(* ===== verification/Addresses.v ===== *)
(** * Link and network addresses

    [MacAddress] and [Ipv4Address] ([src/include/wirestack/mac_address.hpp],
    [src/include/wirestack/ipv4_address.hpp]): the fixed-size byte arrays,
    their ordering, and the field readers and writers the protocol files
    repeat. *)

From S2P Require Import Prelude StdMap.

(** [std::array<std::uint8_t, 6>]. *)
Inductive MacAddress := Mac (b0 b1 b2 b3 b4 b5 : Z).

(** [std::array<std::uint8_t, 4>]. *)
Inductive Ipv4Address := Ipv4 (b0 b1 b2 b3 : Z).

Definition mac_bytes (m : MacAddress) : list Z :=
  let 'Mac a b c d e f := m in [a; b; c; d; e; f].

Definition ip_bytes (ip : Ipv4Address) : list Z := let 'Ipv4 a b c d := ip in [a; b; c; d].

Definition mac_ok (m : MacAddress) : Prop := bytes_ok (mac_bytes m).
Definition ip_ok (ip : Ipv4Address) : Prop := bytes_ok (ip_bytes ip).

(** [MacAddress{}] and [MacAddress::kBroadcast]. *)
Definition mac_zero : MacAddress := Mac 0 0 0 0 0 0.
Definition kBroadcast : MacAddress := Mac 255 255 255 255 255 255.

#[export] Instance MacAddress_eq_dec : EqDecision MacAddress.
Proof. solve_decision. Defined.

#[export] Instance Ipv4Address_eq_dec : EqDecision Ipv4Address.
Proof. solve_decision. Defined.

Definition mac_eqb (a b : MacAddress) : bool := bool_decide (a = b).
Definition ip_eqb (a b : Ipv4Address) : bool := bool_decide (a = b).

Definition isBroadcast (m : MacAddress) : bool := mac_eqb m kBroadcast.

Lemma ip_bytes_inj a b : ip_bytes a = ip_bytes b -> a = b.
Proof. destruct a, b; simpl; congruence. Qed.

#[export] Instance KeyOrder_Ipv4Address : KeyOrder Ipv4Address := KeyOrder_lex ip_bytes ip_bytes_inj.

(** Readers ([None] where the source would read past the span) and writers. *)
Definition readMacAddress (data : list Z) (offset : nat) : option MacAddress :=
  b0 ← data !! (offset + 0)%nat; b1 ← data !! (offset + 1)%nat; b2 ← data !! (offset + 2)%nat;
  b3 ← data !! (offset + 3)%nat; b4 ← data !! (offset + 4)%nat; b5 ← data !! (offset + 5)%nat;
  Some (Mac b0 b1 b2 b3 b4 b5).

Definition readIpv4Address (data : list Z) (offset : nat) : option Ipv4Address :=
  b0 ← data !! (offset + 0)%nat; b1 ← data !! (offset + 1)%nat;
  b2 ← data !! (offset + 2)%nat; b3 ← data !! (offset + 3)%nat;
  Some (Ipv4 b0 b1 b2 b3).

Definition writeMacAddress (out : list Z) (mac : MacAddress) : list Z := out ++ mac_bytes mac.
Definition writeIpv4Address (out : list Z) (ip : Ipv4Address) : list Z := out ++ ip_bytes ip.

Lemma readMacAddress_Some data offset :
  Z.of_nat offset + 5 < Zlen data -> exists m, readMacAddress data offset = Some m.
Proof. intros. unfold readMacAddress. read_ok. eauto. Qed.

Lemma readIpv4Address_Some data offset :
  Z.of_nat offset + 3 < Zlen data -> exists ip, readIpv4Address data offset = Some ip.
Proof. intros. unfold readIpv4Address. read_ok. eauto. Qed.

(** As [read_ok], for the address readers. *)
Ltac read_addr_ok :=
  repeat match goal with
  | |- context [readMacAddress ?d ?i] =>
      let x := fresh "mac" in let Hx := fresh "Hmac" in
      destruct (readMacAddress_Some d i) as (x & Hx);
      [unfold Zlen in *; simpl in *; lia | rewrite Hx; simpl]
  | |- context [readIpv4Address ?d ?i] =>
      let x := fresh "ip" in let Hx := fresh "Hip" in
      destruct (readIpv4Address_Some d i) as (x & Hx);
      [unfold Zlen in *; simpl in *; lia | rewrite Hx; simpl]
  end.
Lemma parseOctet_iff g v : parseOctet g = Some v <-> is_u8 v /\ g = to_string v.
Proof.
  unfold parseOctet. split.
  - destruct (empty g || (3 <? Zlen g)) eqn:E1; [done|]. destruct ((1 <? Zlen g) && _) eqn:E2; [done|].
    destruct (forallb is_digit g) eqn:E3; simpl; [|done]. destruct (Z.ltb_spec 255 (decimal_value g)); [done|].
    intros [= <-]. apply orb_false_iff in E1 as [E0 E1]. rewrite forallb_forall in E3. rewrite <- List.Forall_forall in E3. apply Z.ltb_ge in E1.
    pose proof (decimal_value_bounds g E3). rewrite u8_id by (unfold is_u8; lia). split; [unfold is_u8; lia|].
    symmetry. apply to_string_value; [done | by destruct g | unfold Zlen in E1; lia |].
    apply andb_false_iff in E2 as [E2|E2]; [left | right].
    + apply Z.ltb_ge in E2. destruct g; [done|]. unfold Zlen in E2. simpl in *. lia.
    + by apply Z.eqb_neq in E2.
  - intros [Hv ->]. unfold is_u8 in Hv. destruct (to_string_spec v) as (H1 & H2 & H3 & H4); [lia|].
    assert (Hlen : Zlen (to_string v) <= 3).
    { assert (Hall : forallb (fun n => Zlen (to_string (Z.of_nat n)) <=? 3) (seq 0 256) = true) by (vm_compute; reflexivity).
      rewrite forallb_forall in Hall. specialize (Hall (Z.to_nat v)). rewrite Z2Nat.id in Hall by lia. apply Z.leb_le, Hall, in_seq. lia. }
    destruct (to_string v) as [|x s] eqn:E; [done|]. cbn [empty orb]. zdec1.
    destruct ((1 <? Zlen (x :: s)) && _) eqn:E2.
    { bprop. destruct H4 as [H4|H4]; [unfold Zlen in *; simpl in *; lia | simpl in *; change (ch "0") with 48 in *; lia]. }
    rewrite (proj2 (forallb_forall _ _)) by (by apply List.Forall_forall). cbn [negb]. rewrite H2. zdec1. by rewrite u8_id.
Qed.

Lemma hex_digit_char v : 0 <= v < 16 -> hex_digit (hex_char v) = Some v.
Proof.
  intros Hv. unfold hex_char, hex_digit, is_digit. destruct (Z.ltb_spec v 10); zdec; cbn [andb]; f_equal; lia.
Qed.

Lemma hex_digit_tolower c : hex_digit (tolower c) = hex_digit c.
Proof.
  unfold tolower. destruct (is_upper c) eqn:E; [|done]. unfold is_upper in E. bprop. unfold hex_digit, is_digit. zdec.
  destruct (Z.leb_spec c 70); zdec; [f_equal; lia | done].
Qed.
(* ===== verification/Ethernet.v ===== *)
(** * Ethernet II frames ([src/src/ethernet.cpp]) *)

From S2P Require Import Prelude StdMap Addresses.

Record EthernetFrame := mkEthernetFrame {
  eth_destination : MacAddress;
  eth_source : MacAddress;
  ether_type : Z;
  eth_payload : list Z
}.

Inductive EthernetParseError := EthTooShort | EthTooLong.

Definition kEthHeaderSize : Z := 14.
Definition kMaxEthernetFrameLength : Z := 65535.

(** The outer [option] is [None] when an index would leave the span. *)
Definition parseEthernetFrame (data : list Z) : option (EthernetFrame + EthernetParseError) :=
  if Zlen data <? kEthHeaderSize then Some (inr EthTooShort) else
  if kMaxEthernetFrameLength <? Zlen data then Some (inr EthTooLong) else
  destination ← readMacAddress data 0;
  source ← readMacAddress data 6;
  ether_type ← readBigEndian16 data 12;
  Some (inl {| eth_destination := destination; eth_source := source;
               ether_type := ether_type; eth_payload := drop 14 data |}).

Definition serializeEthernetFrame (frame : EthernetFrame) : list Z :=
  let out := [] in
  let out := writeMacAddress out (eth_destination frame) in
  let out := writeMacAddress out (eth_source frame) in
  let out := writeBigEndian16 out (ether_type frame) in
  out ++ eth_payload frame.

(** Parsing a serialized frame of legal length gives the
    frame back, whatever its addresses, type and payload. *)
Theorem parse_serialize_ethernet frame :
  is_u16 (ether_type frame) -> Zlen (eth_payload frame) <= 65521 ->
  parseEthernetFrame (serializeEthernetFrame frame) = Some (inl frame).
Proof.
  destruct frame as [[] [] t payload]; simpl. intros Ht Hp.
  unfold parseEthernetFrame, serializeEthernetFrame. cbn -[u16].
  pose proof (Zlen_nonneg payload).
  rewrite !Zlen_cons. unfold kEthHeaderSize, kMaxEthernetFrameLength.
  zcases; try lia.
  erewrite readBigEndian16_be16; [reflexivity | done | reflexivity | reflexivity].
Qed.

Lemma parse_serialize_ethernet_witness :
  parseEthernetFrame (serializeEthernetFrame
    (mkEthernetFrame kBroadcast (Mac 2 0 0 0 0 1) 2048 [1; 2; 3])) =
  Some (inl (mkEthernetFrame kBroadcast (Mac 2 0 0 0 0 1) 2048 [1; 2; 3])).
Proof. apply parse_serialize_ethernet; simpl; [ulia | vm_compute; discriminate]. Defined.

◆ ◆ ◆ ◆ ◆

» WORK TO COMPLETE
Across the entries above, work out the count of lines that hold the word "wirestack", and state that number alone.

» EXERCISE ANSWER
2